Die künstlerische Handlung und ihre erdachten Figuren schaffen zudem während des gesamten Abends ein Spannungsverhältnis zum realen Ausgang der Geschichte, und gerade die Leichtigkeit der szenischen Erzählung ist es, die uns den Schmerz darüber doppelt spüren lässt. Der Junge Adolf Rosenbaum wandert nach Palästina aus, um dort im Kibbuz sein Glück zu suchen und möchte seine angebetet Eva nachholen. Da er erst 14 und sie schon 19 ist, lacht sie ihn aus, wir aber fiebern im Wissen um das tatsächliche Ende der jüdischen Bevölkerung mit Adolf mit und wünschen, dass das junge Mädchen die Chance ergreife. Und als die Liebenden, die Schauspielerin Claire Lasser (Fenja Annika Abel) und der Drucker Josef Munz (Levent Özdil), endlich zueinanderfinden und mit den gestohlenen Dollars eines Filmproduzenten auswandern, breitet sich Erleichterung aus – sie werden gerettet sein.

Als niemand den Nazi spielen will, fällt der Schnickschnackschnuck-Entscheid der Theatertruppe auf die Darstellerin, die man bis dahin bezaubernd spielend und singend als Kellnerin erlebt hat (Luise Hagedise Bernburg, eine echte Neuentdeckung!). Sie wird als Marga Merkle zur fränkischen Außenstelle der „Bewegung“ und versucht, die Dörfler mit völkischen Ideen zu impfen, um eine ländliche Basis für den bevorstehenden Hitlerputsch in München zu errichten.

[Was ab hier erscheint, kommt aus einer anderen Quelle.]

(** ** The functions of the mock: nil until a test sets them *)
Record WorkflowRouterMock := mkWorkflowRouterMock {
  Mock_DEFAULTADMINROLE : option (res bytes);
  Mock_DefaultAdmin : option (res Address);
  Mock_DefaultAdminDelay : option (res bigint);
  Mock_DefaultAdminDelayIncreaseWait : option (res bigint);
  Mock_GetAllowlistedWorkflowSelector : option (GetAllowlistedWorkflowSelectorInput → res bool);
  Mock_GetRoleAdmin : option (GetRoleAdminInput → res bytes);
  Mock_GetThisChainSelector : option (res Z);
  Mock_GetVault : option (res Address);
  Mock_GetWorkflowGeneration : option (GetWorkflowGenerationInput → res bigint);
  Mock_GetWorkflowMetadata : option (GetWorkflowMetadataInput → res IWorkflowRouterWorkflowMetadata);
  Mock_HasRole : option (HasRoleInput → res bool);
  Mock_Owner : option (res Address);
  Mock_Paused : option (res bool);
  Mock_PendingDefaultAdmin : option (res PendingDefaultAdminOutput);
  Mock_PendingDefaultAdminDelay : option (res PendingDefaultAdminDelayOutput);
  Mock_SupportsInterface : option (SupportsInterfaceInput → res bool) }.

Section Handlers.
Context `{GoAbiMocks} (abi : abi_ABI) (mock : WorkflowRouterMock).

(** ** The handlers *)
Definition mock_DEFAULT_ADMIN_ROLE : handler :=
  mock_value abi "DEFAULT_ADMIN_ROLE" (Mock_DEFAULTADMINROLE mock) (λ v, [VFixed v]).
Definition mock_defaultAdmin : handler :=
  mock_value abi "defaultAdmin" (Mock_DefaultAdmin mock) (λ v, [VFixed v]).
Definition mock_defaultAdminDelay : handler :=
  mock_value abi "defaultAdminDelay" (Mock_DefaultAdminDelay mock) (λ v, [VBig v]).
Definition mock_defaultAdminDelayIncreaseWait : handler :=
  mock_value abi "defaultAdminDelayIncreaseWait" (Mock_DefaultAdminDelayIncreaseWait mock) (λ v, [VBig v]).
Definition mock_getAllowlistedWorkflowSelector : handler :=
  mock_call abi "getAllowlistedWorkflowSelector" 2
    (λ values,
       a0 ← mock_arg to_bytes32 values 0;
       a1 ← mock_arg (to_bytesN 4) values 1;
       Ok (mkGetAllowlistedWorkflowSelectorInput a0 a1))
    (Mock_GetAllowlistedWorkflowSelector mock) (λ v, [VBool v]).
Definition mock_getRoleAdmin : handler :=
  mock_call abi "getRoleAdmin" 1
    (λ values,
       a0 ← mock_arg to_bytes32 values 0;
       Ok (mkGetRoleAdminInput a0))
    (Mock_GetRoleAdmin mock) (λ v, [VFixed v]).
Definition mock_getThisChainSelector : handler :=
  mock_value abi "getThisChainSelector" (Mock_GetThisChainSelector mock) (λ v, [VUint v]).
Definition mock_getVault : handler :=
  mock_value abi "getVault" (Mock_GetVault mock) (λ v, [VFixed v]).
Definition mock_getWorkflowGeneration : handler :=
  mock_call abi "getWorkflowGeneration" 1
    (λ values,
       a0 ← mock_arg to_bytes32 values 0;
       Ok (mkGetWorkflowGenerationInput a0))
    (Mock_GetWorkflowGeneration mock) (λ v, [VBig v]).
Definition mock_getWorkflowMetadata : handler :=
  mock_call abi "getWorkflowMetadata" 1
    (λ values,
       a0 ← mock_arg to_bytes32 values 0;
       Ok (mkGetWorkflowMetadataInput a0))
    (Mock_GetWorkflowMetadata mock) (λ v, [IWorkflowRouterWorkflowMetadata_value v]).
Definition mock_hasRole : handler :=
  mock_call abi "hasRole" 2
    (λ values,
       a0 ← mock_arg to_bytes32 values 0;
       a1 ← mock_arg to_address values 1;
       Ok (mkHasRoleInput a0 a1))
    (Mock_HasRole mock) (λ v, [VBool v]).
Definition mock_owner : handler :=
  mock_value abi "owner" (Mock_Owner mock) (λ v, [VFixed v]).
Definition mock_paused : handler :=
  mock_value abi "paused" (Mock_Paused mock) (λ v, [VBool v]).
Definition mock_pendingDefaultAdmin : handler :=
  mock_value abi "pendingDefaultAdmin" (Mock_PendingDefaultAdmin mock) (λ v, [VFixed (PendingDefaultAdminOutput_NewAdmin v); VBig (PendingDefaultAdminOutput_Schedule v)]).
Definition mock_pendingDefaultAdminDelay : handler :=
  mock_value abi "pendingDefaultAdminDelay" (Mock_PendingDefaultAdminDelay mock) (λ v, [VBig (PendingDefaultAdminDelayOutput_NewDelay v); VBig (PendingDefaultAdminDelayOutput_Schedule v)]).
Definition mock_supportsInterface : handler :=
  mock_call abi "supportsInterface" 1
    (λ values,
       a0 ← mock_arg (to_bytesN 4) values 0;
       Ok (mkSupportsInterfaceInput a0))
    (Mock_SupportsInterface mock) (λ v, [VBool v]).

(** ** The table *)
Definition funcMap : list (string * handler) := [
  ("DEFAULT_ADMIN_ROLE"%string, mock_DEFAULT_ADMIN_ROLE);
  ("defaultAdmin"%string, mock_defaultAdmin);
  ("defaultAdminDelay"%string, mock_defaultAdminDelay);
  ("defaultAdminDelayIncreaseWait"%string, mock_defaultAdminDelayIncreaseWait);
  ("getAllowlistedWorkflowSelector"%string, mock_getAllowlistedWorkflowSelector);
  ("getRoleAdmin"%string, mock_getRoleAdmin);
  ("getThisChainSelector"%string, mock_getThisChainSelector);
  ("getVault"%string, mock_getVault);
  ("getWorkflowGeneration"%string, mock_getWorkflowGeneration);
  ("getWorkflowMetadata"%string, mock_getWorkflowMetadata);
  ("hasRole"%string, mock_hasRole);
  ("owner"%string, mock_owner);
  ("paused"%string, mock_paused);
  ("pendingDefaultAdmin"%string, mock_pendingDefaultAdmin);
  ("pendingDefaultAdminDelay"%string, mock_pendingDefaultAdminDelay);
  ("supportsInterface"%string, mock_supportsInterface)].
End Handlers.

In den heutigen Debatten um „kulturelle Aneignung“ nimmt das Team einen klaren Standpunkt ein und begreift diese als „ein Grundprinzip jeder künstlerischen Arbeit“: „Kunst ist nur in der schöpferischen Auseinandersetzung mit dem Fremden denkbar. Und da Kunst auch immer über das hinausweist, womit sie sich beschäftigt, darf sie sich Freiheiten nehmen, die einem Historiker nicht erlaubt wären“, so das Credo.
Das Freilandtheater Bad Windsheim präsentiert mit „Das schöne Geld“ einen gleichsam romantischen wie scharf durchdachten Abend, einen Abend der Gefühle, der das Denken in Gang setzt und sich in das Gedächtnis einschreibt.

Wer mehr über die historischen Hintergründe des Stoffes und die künstlerische Motivation des Teams erfahren möchte, sollte sich das Programmheft mit wunderschönen Szenenfotos (Andreas Riedel), den Liedtexten und lesenswerten Hintergrundinformationen unbedingt kaufen.